Stored data entries
*****
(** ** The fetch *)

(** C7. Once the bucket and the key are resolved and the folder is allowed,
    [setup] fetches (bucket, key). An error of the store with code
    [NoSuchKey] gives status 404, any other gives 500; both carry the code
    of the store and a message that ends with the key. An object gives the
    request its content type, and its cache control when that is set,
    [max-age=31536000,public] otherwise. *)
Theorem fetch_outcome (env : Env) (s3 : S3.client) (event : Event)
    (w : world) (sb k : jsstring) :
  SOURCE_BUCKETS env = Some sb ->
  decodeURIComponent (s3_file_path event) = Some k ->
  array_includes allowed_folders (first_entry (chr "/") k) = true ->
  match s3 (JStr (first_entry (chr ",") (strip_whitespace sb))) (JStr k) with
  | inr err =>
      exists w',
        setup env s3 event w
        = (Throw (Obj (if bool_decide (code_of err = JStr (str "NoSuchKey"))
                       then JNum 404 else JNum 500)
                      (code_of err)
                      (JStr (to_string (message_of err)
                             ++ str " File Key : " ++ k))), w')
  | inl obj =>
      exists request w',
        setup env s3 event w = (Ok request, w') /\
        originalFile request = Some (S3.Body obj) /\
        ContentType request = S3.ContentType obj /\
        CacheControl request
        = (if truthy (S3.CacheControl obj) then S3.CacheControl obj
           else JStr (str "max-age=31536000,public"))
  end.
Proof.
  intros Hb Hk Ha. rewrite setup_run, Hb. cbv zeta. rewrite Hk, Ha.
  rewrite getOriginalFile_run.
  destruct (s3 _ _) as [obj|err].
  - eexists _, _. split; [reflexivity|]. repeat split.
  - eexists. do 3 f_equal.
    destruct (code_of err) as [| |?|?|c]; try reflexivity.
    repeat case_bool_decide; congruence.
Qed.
*****
What needs to be done: The answer must consist solely of the lines from the first line of the data to the line holding "request its content", each given again exactly.

Finished exercise:
(** ** The fetch *)

(** C7. Once the bucket and the key are resolved and the folder is allowed,
    [setup] fetches (bucket, key). An error of the store with code
    [NoSuchKey] gives status 404, any other gives 500; both carry the code
    of the store and a message that ends with the key. An object gives the
    request its content type, and its cache control when that is set,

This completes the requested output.